Left-click on the four-arrowed square on the upper left of the table to select the whole table and follow the instructions in the screen shot below to make the table borders visible. You do not have to do this if you are using data from MAXqda, since the export function already delivers a table with borders. Also, you will not have to delete any content if you exported from MAXqda, since the table only comes with two columns (line numbers and text).

Making table borders visible

Step 3: Modifying the table

You can add more columns or rows, or merge cells in the ‘Layout’ tab underneath the ‘Table Tools’ tab. If you use data from MAXqda, make sure to reduce the width of the column containing your text before adding any new columns to the left.

Step 4: Inserting the header row

Now you should add a header row to the table. This row will always show up at the beginning of every page.
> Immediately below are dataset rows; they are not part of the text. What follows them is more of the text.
(** X22. When the list is non-empty and no candidate survives filtering,
    select_account returns the account at position (draw mod length) of the
    unfiltered list, prints the line 'Selection failed, using fallback: No
    available accounts', consumes one random draw, counts the call and leaves
    the mean selection time and the usage counters as they were. *)
Theorem fallback_pick (accounts : list ref)
    (context : option (gmap string bool)) (w : World) :
  accounts <> [] ->
  (survivors accounts w).1 = [] ->
  let w' := (select_account accounts context w).2 in
  (exists r, (select_account accounts context w).1 = Ok (Some r)
             /\ nth_error accounts
                  (draws (env w) (drawn (env w)) mod length accounts)%nat = Some r)
  /\ stdout (env w')
     = stdout (env w) ++ ["Selection failed, using fallback: No available accounts"]%string
  /\ drawn (env w') = S (drawn (env w))
  /\ stats w' = (total_selections w + 1, avg_selection_time w, algorithm_usage w)%Z.
Proof.
  intros Hne Hnone. cbv zeta.
  rewrite select_account_unfold, select_body_unfold.
  change (set_total_selections (total_selections (set_env (time_time (env w)).2 w) + 1)
            (set_env (time_time (env w)).2 w)) with (entered w).
  pose proof (survivors_frame accounts w) as (Hstats & _ & _ & Henv).
  unfold survivors in Hnone, Hstats, Henv.
  destruct (_filter_available_accounts accounts (entered w)) as [available w2].
  simpl in Hnone, Hstats, Henv. subst available. cbv zeta.
  unfold env_frame in Henv. simpl in Henv. injection Henv as Hclock Hdraws Hdrawn Hout.
  destruct accounts as [|a0 l0] eqn:Ea; [contradiction|]. rewrite <- Ea in *.
  unfold random_choice. cbn [env set_env print draws drawn].
  rewrite Hdraws, Hdrawn.
  assert (Hlt : (draws (env w) (drawn (env w)) mod length accounts < length accounts)%nat).
  { apply Nat.mod_upper_bound. rewrite Ea. simpl. lia. }
  destruct (nth_error accounts _) as [x|] eqn:Ex.
  - simpl. split; [eauto|]. split; [rewrite Hout; reflexivity|].
    split; [reflexivity|]. exact Hstats.
  - apply nth_error_None in Ex. lia.
Qed.

Lemma fallback_pick_witness :
  (select_account [0; 1]%nat None Scenario.fresh).1 = Ok (Some 0%nat).
Proof.
  destruct (fallback_pick [0; 1]%nat None Scenario.fresh) as ((r & Hr & Hnth) & _).
  - discriminate.
  - vm_compute. reflexivity.
  - rewrite Hr. vm_compute in Hnth. rewrite Hnth. reflexivity.
Defined.


Lemma weighted_mean_between (old t n : Q) :
  1 <= n ->
  Qmin old t <= (old * (n - 1) + t) / n <= Qmax old t.
Proof.
  intros Hn.
  assert (Hlo1 : Qmin old t <= old) by apply Q.le_min_l.
  assert (Hlo2 : Qmin old t <= t) by apply Q.le_min_r.
  assert (Hhi1 : old <= Qmax old t) by apply Q.le_max_l.
  assert (Hhi2 : t <= Qmax old t) by apply Q.le_max_r.
  set (lo := Qmin old t) in *. set (hi := Qmax old t) in *. clearbody lo hi.
  split.
  - apply Qle_shift_div_l; [lra|].
    assert (H : 0 <= (old - lo) * (n - 1)) by (apply Qmult_le_0_compat; lra).
    lra.
  - apply Qle_shift_div_r; [lra|].
    assert (H : 0 <= (hi - old) * (n - 1)) by (apply Qmult_le_0_compat; lra).
    lra.
Qed.

(** X23. With at least one selection counted, _record_selection_metrics sets
    the mean selection time to a value between the old mean and the new
    selection time (the new time itself at the first selection), changes
    neither the selection count nor the usage counters, stamps only the given
    account's lastUsed, and with no account touches neither the accounts nor
    the clock. *)
Theorem running_mean_between (account : option ref) (selection_time : Q) (w : World) :
  (1 <= total_selections w)%Z ->
  let w' := _record_selection_metrics account selection_time w in
  Qmin (avg_selection_time w) selection_time <= avg_selection_time w'
  /\ avg_selection_time w' <= Qmax (avg_selection_time w) selection_time
  /\ (total_selections w = 1%Z -> avg_selection_time w' == selection_time)
  /\ total_selections w' = total_selections w
  /\ algorithm_usage w' = algorithm_usage w
  /\ (account = None -> heap w' = heap w /\ env w' = env w)
  /\ (forall r, account = Some r ->
        last_used (metrics (heap w' r)) = Some (now (env w))
        /\ forall r', r' <> r -> heap w' r' = heap w r').
Proof.
  intros Hn. cbv zeta.
  assert (Hq : 1 <= inject_Z (total_selections w)).
  { change 1 with (inject_Z 1). rewrite <- Zle_Qle. exact Hn. }
  pose proof (weighted_mean_between (avg_selection_time w) selection_time
                (inject_Z (total_selections w)) Hq) as [Hlo Hhi].
  unfold _record_selection_metrics. cbv zeta.
  destruct account as [r|]; simpl.
  - split; [exact Hlo|]. split; [exact Hhi|]. split.
    + intros H1. rewrite H1. field.
    + split; [reflexivity|]. split; [reflexivity|]. split; [discriminate|].
      intros r0 [= <-]. unfold heap_set. rewrite Nat.eqb_refl. split; [reflexivity|].
      intros r' Hne. apply Nat.eqb_neq in Hne. rewrite Hne. reflexivity.
  - split; [exact Hlo|]. split; [exact Hhi|]. split.
    + intros H1. rewrite H1. field.
    + split; [reflexivity|]. split; [reflexivity|]. split; [|discriminate].
      intros _. split; [reflexivity|]. destruct w as [? ? ? ? ? ? ? ? ? []]. reflexivity.
Qed.

Lemma running_mean_between_witness :
  avg_selection_time
    (_record_selection_metrics None 6
       (set_avg_selection_time 2 (set_total_selections 2 Scenario.fresh))) <= 6.
Proof.
  destruct (running_mean_between None 6
              (set_avg_selection_time 2 (set_total_selections 2 Scenario.fresh)))
    as (_ & Hhi & _); [simpl; lia|].
  exact Hhi.
Defined.

(** X24. record_request_result always records the outcome in the metrics
    collector and never changes the selection statistics, the accounts or the
    health cache; a success clears the account's breaker state so that it is
    usable; a failure without an error kind (none or empty) leaves the breaker
    state and the clock untouched; a failure with a kind is handled by
    handle_request_failure. *)
Theorem record_result_routing (aid : string) (success : bool) (response_time cost : Q)
    (error_type : option string) (w : World) :
  let w' := record_request_result aid success response_time cost error_type w in
  metrics_collector w'
  = MetricsCollector.record_request aid response_time success cost (metrics_collector w)
  /\ stats w' = stats w
  /\ heap w' = heap w
  /\ health_monitor w' = health_monitor w
  /\ (success = true ->
      failure_recovery w' = FailureRecovery.mark_success aid (failure_recovery w)
      /\ env w' = env w
      /\ forall e, (FailureRecovery.can_use_account aid (failure_recovery w') e).1.1 = true)
  /\ (success = false -> error_type = None \/ error_type = Some EmptyString ->
      failure_recovery w' = failure_recovery w /\ env w' = env w)
  /\ (success = false -> forall kind, error_type = Some kind -> kind <> EmptyString ->
      (failure_recovery w', env w')
      = FailureRecovery.handle_request_failure aid kind (failure_recovery w) (env w)).
Proof.
  cbv zeta. unfold record_request_result. cbv zeta.
  destruct success.
  - split; [reflexivity|]. split; [reflexivity|]. split; [reflexivity|].
    split; [reflexivity|]. split; [|split; discriminate].
    intros _. split; [reflexivity|]. split; [reflexivity|].
    intros e. unfold FailureRecovery.can_use_account. simpl.
    rewrite lookup_delete_eq. reflexivity.
  - destruct error_type as [kind|].
    + destruct (String.eqb kind EmptyString) eqn:E.
      * apply String.eqb_eq in E. subst kind.
        split; [reflexivity|]. split; [reflexivity|]. split; [reflexivity|].
        split; [reflexivity|]. split; [discriminate|]. split.
        -- intros _ _. split; reflexivity.
        -- intros _ k [= <-] Hk. contradiction.
      * apply String.eqb_neq in E.
        cbn [failure_recovery env set_collector].
        destruct (FailureRecovery.handle_request_failure aid kind _ _) as [fr e1] eqn:Eh.
        split; [reflexivity|]. split; [reflexivity|]. split; [reflexivity|].
        split; [reflexivity|]. split; [discriminate|]. split.
        -- intros _ [H|H]; [discriminate | injection H as ->; contradiction].
        -- intros _ k [= <-] _. rewrite Eh. reflexivity.
    + split; [reflexivity|]. split; [reflexivity|]. split; [reflexivity|].
      split; [reflexivity|]. split; [discriminate|]. split.
      * intros _ _. split; reflexivity.
      * intros _ k H. discriminate.
Qed.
Step 5: Locking the cell width

After you have done that, you should adjust the width of the columns containing your line numbers and your text, so can eliminate ugly line breaks within a table cell. You can adjust the cell width by moving your mouse over one of the vertical lines separating cells and holding down the left mouse button while moving the mouse left and right. Since word will keep automatically adjusting the cell width if you type something into a cell, you should deactivate this feature:

Step 6: Deactivate language tools

Depending on your kind of data, you also might want to deactivate the the language and grammar check (In case you are bothered by red and green lines under your text):

Printing or keep working in Word? Or both?

Now your table is ready to print: you now have a document with exact line numeration: You have plenty of space to scribble, and you have additional rows fitting to your needs during analysis. You can also keep working with your data in Word, using formatting and review tools. And of course, you can combine both: The document you created can serve as your protocol document if you work in a group. You can attach the results of your discussions right next to the text, distinguish between who said what, and on what you agreed (or didn’t agree).  This might look something like this:

This table can help you condense the results of your analysis session. In a second step, you could condense these results again, writing them up into a memo attached to the text or a certain passage within your QDA software.